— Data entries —
[Start of section]

(* ===== verification/LogFile.v ===== *)
(** * Log files (src/src/ISLogFile.cpp, ISLogFileFactory.h)

    [cISLogFile] wraps a stream of the C library.  The streams are on a disk of a given
    capacity: a write that does not fit is short and leaves the error indicator set, and
    a full disk opens no file for writing. *)

From stdpp Require Import gmap strings.
From S2P Require Import Prelude.

(** ** Streams of the C library *)

Inductive open_mode := RB | WB.

Record disk := Disk {
  disk_files : gmap string (list Z);
  disk_space : Z                    (* bytes that can still be written *)
}.

Record FILE := File {
  f_name : string;
  f_mode : open_mode;
  f_pos : Z;
  f_error : bool
}.

Module Stdio.

Definition file_content (d : disk) (name : string) : list Z := default [] (disk_files d !! name).

Definition fopen (name : string) (mode : open_mode) (d : disk) : disk * option FILE :=
  match mode with
  | RB => (d, match disk_files d !! name with Some _ => Some (File name RB 0 false) | None => None end)
  | WB =>
    if 0 <? disk_space d
    then (Disk (<[name := []]> (disk_files d)) (disk_space d), Some (File name WB 0 false))
    else (d, None)
  end.

(** The number of bytes written or read is the result. *)
Definition fwrite (bytes : list Z) (d : disk) (f : FILE) : disk * FILE * Z :=
  match f_mode f with
  | RB => (d, File (f_name f) RB (f_pos f) true, 0)
  | WB =>
    let n := Z.max 0 (Z.min (lenZ bytes) (disk_space d)) in
    let old := takeZ (f_pos f) (file_content d (f_name f)) in
    (Disk (<[f_name f := old ++ takeZ n bytes]> (disk_files d)) (disk_space d - n),
     File (f_name f) WB (f_pos f + n) (f_error f || (n <? lenZ bytes)), n)
  end.

Definition fread (len : Z) (d : disk) (f : FILE) : FILE * list Z :=
  match f_mode f with
  | WB => (File (f_name f) WB (f_pos f) true, [])
  | RB =>
    let bytes := subZ (f_pos f) len (file_content d (f_name f)) in
    (File (f_name f) RB (f_pos f + lenZ bytes) (f_error f), bytes)
  end.

End Stdio.
Export Stdio.

(** ** [cISLogFile] *)

Record cISLogFile := LogFile { m_file : option FILE }.

Module LogFile.

Definition isOpened (f : cISLogFile) : bool :=
  match m_file f with Some _ => true | None => false end.

Definition good (f : cISLogFile) : bool :=
  match m_file f with Some s => negb (f_error s) | None => false end.

Definition write (bytes : list Z) (d : disk) (f : cISLogFile) : disk * cISLogFile * Z :=
  match m_file f with
  | Some s => let '(d, s, n) := fwrite bytes d s in (d, LogFile (Some s), n)
  | None => (d, f, 0)
  end.

Definition read (len : Z) (d : disk) (f : cISLogFile) : cISLogFile * list Z :=
  match m_file f with
  | Some s => let '(s, bytes) := fread len d s in (LogFile (Some s), bytes)
  | None => (f, [])
  end.

(** The object is created whether or not the file could be opened. *)
Definition CreateISLogFile (filePath : string) (mode : open_mode) (d : disk)
    : disk * cISLogFile :=
  let '(d, s) := fopen filePath mode d in (d, LogFile s).

(** [fclose] has nothing left to write here. *)
Definition CloseISLogFile (logFile : option cISLogFile) : option cISLogFile := None.

End LogFile.
Export LogFile.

[End of section]

Your task is to restate, word for word, only those lines above that fall between the line holding "Definition good (f" and the line holding "Definition CreateISLogFile (filePath", inclusive.

Definition good (f : cISLogFile) : bool :=
  match m_file f with Some s => negb (f_error s) | None => false end.

Definition write (bytes : list Z) (d : disk) (f : cISLogFile) : disk * cISLogFile * Z :=
  match m_file f with
  | Some s => let '(d, s, n) := fwrite bytes d s in (d, LogFile (Some s), n)
  | None => (d, f, 0)
  end.

Definition read (len : Z) (d : disk) (f : cISLogFile) : cISLogFile * list Z :=
  match m_file f with
  | Some s => let '(s, bytes) := fread len d s in (LogFile (Some s), bytes)
  | None => (f, [])
  end.

(** The object is created whether or not the file could be opened. *)
Definition CreateISLogFile (filePath : string) (mode : open_mode) (d : disk)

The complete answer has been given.